START Dataset extract

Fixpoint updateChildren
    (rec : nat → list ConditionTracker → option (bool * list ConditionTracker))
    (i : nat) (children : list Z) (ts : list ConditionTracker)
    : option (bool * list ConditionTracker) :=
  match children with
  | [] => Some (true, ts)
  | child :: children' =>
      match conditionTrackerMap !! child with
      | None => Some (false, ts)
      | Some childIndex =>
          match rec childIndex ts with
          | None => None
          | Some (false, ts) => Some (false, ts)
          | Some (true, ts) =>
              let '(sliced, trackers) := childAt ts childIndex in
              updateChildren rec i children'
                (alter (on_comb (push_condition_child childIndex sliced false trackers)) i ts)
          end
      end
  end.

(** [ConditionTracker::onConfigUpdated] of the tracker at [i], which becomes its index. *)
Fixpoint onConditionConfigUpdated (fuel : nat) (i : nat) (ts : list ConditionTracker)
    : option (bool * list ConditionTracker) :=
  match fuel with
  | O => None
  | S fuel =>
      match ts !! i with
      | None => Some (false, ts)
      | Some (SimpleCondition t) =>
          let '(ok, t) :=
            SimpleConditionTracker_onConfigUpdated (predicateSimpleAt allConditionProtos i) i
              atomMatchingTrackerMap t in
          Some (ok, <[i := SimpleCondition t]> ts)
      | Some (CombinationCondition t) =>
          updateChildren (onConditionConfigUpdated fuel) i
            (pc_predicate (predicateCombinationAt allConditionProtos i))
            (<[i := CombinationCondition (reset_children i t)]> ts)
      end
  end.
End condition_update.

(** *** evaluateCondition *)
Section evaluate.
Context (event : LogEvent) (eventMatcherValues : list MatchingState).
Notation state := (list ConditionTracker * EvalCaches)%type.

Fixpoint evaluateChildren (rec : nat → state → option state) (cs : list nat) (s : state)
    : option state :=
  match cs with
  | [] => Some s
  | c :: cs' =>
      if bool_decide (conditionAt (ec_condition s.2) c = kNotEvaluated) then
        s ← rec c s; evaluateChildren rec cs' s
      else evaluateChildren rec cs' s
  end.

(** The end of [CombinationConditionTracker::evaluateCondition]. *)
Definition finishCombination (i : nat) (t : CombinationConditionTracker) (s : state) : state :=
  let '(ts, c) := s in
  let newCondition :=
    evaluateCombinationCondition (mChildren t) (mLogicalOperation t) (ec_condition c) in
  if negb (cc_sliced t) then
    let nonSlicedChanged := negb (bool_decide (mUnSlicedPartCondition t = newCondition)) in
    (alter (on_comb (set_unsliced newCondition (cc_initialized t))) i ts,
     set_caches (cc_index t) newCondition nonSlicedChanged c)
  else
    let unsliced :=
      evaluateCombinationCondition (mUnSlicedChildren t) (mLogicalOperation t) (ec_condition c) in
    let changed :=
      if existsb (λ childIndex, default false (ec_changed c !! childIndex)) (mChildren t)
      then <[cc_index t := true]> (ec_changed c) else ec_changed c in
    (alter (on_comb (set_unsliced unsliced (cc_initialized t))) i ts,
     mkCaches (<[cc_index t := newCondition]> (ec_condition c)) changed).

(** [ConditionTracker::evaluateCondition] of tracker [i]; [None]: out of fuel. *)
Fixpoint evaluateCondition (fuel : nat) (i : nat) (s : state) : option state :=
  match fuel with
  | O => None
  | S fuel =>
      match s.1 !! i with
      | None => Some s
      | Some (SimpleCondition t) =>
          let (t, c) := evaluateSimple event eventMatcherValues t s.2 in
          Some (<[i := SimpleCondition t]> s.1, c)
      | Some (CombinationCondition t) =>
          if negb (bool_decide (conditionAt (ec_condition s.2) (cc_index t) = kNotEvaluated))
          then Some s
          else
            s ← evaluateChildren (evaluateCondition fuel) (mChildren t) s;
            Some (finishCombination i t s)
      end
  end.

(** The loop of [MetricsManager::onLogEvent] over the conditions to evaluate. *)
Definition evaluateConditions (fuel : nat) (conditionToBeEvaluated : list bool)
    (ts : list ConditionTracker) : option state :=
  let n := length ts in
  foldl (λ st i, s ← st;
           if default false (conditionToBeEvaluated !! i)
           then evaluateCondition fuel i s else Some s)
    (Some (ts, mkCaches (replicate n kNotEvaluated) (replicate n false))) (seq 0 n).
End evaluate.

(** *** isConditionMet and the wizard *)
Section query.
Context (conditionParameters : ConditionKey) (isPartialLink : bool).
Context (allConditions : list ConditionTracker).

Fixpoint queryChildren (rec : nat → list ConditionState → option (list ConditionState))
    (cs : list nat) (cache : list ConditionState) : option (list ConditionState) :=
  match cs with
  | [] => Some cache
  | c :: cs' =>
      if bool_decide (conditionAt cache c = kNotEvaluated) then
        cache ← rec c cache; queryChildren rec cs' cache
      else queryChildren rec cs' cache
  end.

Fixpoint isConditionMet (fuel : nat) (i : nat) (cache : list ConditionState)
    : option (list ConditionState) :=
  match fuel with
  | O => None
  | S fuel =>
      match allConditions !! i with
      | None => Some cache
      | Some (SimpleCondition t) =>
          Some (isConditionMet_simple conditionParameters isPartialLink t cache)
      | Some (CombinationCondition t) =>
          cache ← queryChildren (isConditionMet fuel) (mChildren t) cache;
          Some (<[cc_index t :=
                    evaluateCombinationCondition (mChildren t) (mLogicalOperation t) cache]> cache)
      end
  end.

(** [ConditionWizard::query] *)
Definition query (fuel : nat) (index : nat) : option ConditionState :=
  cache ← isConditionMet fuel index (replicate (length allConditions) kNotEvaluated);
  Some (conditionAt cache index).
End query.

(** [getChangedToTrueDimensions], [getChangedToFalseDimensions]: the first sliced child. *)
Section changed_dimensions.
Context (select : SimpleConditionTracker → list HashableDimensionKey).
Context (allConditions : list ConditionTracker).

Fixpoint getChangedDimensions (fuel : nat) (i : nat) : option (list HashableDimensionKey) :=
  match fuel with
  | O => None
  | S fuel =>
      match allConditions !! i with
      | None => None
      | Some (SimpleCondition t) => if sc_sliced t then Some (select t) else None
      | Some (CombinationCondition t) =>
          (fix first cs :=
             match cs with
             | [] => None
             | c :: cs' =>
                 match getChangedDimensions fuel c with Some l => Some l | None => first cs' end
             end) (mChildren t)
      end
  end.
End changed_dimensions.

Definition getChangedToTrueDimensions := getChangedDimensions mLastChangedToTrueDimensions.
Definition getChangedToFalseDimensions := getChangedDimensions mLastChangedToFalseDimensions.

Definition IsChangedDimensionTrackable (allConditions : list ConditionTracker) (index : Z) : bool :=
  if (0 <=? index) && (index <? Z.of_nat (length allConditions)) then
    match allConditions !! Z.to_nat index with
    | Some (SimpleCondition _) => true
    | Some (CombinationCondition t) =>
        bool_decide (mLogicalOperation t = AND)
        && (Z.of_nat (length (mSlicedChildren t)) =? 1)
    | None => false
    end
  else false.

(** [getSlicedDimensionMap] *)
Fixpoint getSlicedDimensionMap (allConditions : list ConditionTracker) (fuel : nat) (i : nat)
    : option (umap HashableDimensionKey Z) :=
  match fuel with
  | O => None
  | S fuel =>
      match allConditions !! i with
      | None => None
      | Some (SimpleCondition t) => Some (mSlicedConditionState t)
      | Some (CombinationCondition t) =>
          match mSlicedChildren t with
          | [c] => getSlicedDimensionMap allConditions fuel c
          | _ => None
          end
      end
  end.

END Dataset extract

Print each entry above word for word, leaving none out.

Fixpoint updateChildren
    (rec : nat → list ConditionTracker → option (bool * list ConditionTracker))
    (i : nat) (children : list Z) (ts : list ConditionTracker)
    : option (bool * list ConditionTracker) :=
  match children with
  | [] => Some (true, ts)
  | child :: children' =>
      match conditionTrackerMap !! child with
      | None => Some (false, ts)
      | Some childIndex =>
          match rec childIndex ts with
          | None => None
          | Some (false, ts) => Some (false, ts)
          | Some (true, ts) =>
              let '(sliced, trackers) := childAt ts childIndex in
              updateChildren rec i children'
                (alter (on_comb (push_condition_child childIndex sliced false trackers)) i ts)
          end
      end
  end.

(** [ConditionTracker::onConfigUpdated] of the tracker at [i], which becomes its index. *)
Fixpoint onConditionConfigUpdated (fuel : nat) (i : nat) (ts : list ConditionTracker)
    : option (bool * list ConditionTracker) :=
  match fuel with
  | O => None
  | S fuel =>
      match ts !! i with
      | None => Some (false, ts)
      | Some (SimpleCondition t) =>
          let '(ok, t) :=
            SimpleConditionTracker_onConfigUpdated (predicateSimpleAt allConditionProtos i) i
              atomMatchingTrackerMap t in
          Some (ok, <[i := SimpleCondition t]> ts)
      | Some (CombinationCondition t) =>
          updateChildren (onConditionConfigUpdated fuel) i
            (pc_predicate (predicateCombinationAt allConditionProtos i))
            (<[i := CombinationCondition (reset_children i t)]> ts)
      end
  end.
End condition_update.

(** *** evaluateCondition *)
Section evaluate.
Context (event : LogEvent) (eventMatcherValues : list MatchingState).
Notation state := (list ConditionTracker * EvalCaches)%type.

Fixpoint evaluateChildren (rec : nat → state → option state) (cs : list nat) (s : state)
    : option state :=
  match cs with
  | [] => Some s
  | c :: cs' =>
      if bool_decide (conditionAt (ec_condition s.2) c = kNotEvaluated) then
        s ← rec c s; evaluateChildren rec cs' s
      else evaluateChildren rec cs' s
  end.

(** The end of [CombinationConditionTracker::evaluateCondition]. *)
Definition finishCombination (i : nat) (t : CombinationConditionTracker) (s : state) : state :=
  let '(ts, c) := s in
  let newCondition :=
    evaluateCombinationCondition (mChildren t) (mLogicalOperation t) (ec_condition c) in
  if negb (cc_sliced t) then
    let nonSlicedChanged := negb (bool_decide (mUnSlicedPartCondition t = newCondition)) in
    (alter (on_comb (set_unsliced newCondition (cc_initialized t))) i ts,
     set_caches (cc_index t) newCondition nonSlicedChanged c)
  else
    let unsliced :=
      evaluateCombinationCondition (mUnSlicedChildren t) (mLogicalOperation t) (ec_condition c) in
    let changed :=
      if existsb (λ childIndex, default false (ec_changed c !! childIndex)) (mChildren t)
      then <[cc_index t := true]> (ec_changed c) else ec_changed c in
    (alter (on_comb (set_unsliced unsliced (cc_initialized t))) i ts,
     mkCaches (<[cc_index t := newCondition]> (ec_condition c)) changed).

(** [ConditionTracker::evaluateCondition] of tracker [i]; [None]: out of fuel. *)
Fixpoint evaluateCondition (fuel : nat) (i : nat) (s : state) : option state :=
  match fuel with
  | O => None
  | S fuel =>
      match s.1 !! i with
      | None => Some s
      | Some (SimpleCondition t) =>
          let (t, c) := evaluateSimple event eventMatcherValues t s.2 in
          Some (<[i := SimpleCondition t]> s.1, c)
      | Some (CombinationCondition t) =>
          if negb (bool_decide (conditionAt (ec_condition s.2) (cc_index t) = kNotEvaluated))
          then Some s
          else
            s ← evaluateChildren (evaluateCondition fuel) (mChildren t) s;
            Some (finishCombination i t s)
      end
  end.

(** The loop of [MetricsManager::onLogEvent] over the conditions to evaluate. *)
Definition evaluateConditions (fuel : nat) (conditionToBeEvaluated : list bool)
    (ts : list ConditionTracker) : option state :=
  let n := length ts in
  foldl (λ st i, s ← st;
           if default false (conditionToBeEvaluated !! i)
           then evaluateCondition fuel i s else Some s)
    (Some (ts, mkCaches (replicate n kNotEvaluated) (replicate n false))) (seq 0 n).
End evaluate.

(** *** isConditionMet and the wizard *)
Section query.
Context (conditionParameters : ConditionKey) (isPartialLink : bool).
Context (allConditions : list ConditionTracker).

Fixpoint queryChildren (rec : nat → list ConditionState → option (list ConditionState))
    (cs : list nat) (cache : list ConditionState) : option (list ConditionState) :=
  match cs with
  | [] => Some cache
  | c :: cs' =>
      if bool_decide (conditionAt cache c = kNotEvaluated) then
        cache ← rec c cache; queryChildren rec cs' cache
      else queryChildren rec cs' cache
  end.

Fixpoint isConditionMet (fuel : nat) (i : nat) (cache : list ConditionState)
    : option (list ConditionState) :=
  match fuel with
  | O => None
  | S fuel =>
      match allConditions !! i with
      | None => Some cache
      | Some (SimpleCondition t) =>
          Some (isConditionMet_simple conditionParameters isPartialLink t cache)
      | Some (CombinationCondition t) =>
          cache ← queryChildren (isConditionMet fuel) (mChildren t) cache;
          Some (<[cc_index t :=
                    evaluateCombinationCondition (mChildren t) (mLogicalOperation t) cache]> cache)
      end
  end.

(** [ConditionWizard::query] *)
Definition query (fuel : nat) (index : nat) : option ConditionState :=
  cache ← isConditionMet fuel index (replicate (length allConditions) kNotEvaluated);
  Some (conditionAt cache index).
End query.

(** [getChangedToTrueDimensions], [getChangedToFalseDimensions]: the first sliced child. *)
Section changed_dimensions.
Context (select : SimpleConditionTracker → list HashableDimensionKey).
Context (allConditions : list ConditionTracker).

Fixpoint getChangedDimensions (fuel : nat) (i : nat) : option (list HashableDimensionKey) :=
  match fuel with
  | O => None
  | S fuel =>
      match allConditions !! i with
      | None => None
      | Some (SimpleCondition t) => if sc_sliced t then Some (select t) else None
      | Some (CombinationCondition t) =>
          (fix first cs :=
             match cs with
             | [] => None
             | c :: cs' =>
                 match getChangedDimensions fuel c with Some l => Some l | None => first cs' end
             end) (mChildren t)
      end
  end.
End changed_dimensions.

Definition getChangedToTrueDimensions := getChangedDimensions mLastChangedToTrueDimensions.
Definition getChangedToFalseDimensions := getChangedDimensions mLastChangedToFalseDimensions.

Definition IsChangedDimensionTrackable (allConditions : list ConditionTracker) (index : Z) : bool :=
  if (0 <=? index) && (index <? Z.of_nat (length allConditions)) then
    match allConditions !! Z.to_nat index with
    | Some (SimpleCondition _) => true
    | Some (CombinationCondition t) =>
        bool_decide (mLogicalOperation t = AND)
        && (Z.of_nat (length (mSlicedChildren t)) =? 1)
    | None => false
    end
  else false.

(** [getSlicedDimensionMap] *)
Fixpoint getSlicedDimensionMap (allConditions : list ConditionTracker) (fuel : nat) (i : nat)
    : option (umap HashableDimensionKey Z) :=
  match fuel with
  | O => None
  | S fuel =>
      match allConditions !! i with
      | None => None
      | Some (SimpleCondition t) => Some (mSlicedConditionState t)
      | Some (CombinationCondition t) =>
          match mSlicedChildren t with
          | [c] => getSlicedDimensionMap allConditions fuel c
          | _ => None
          end
      end
  end.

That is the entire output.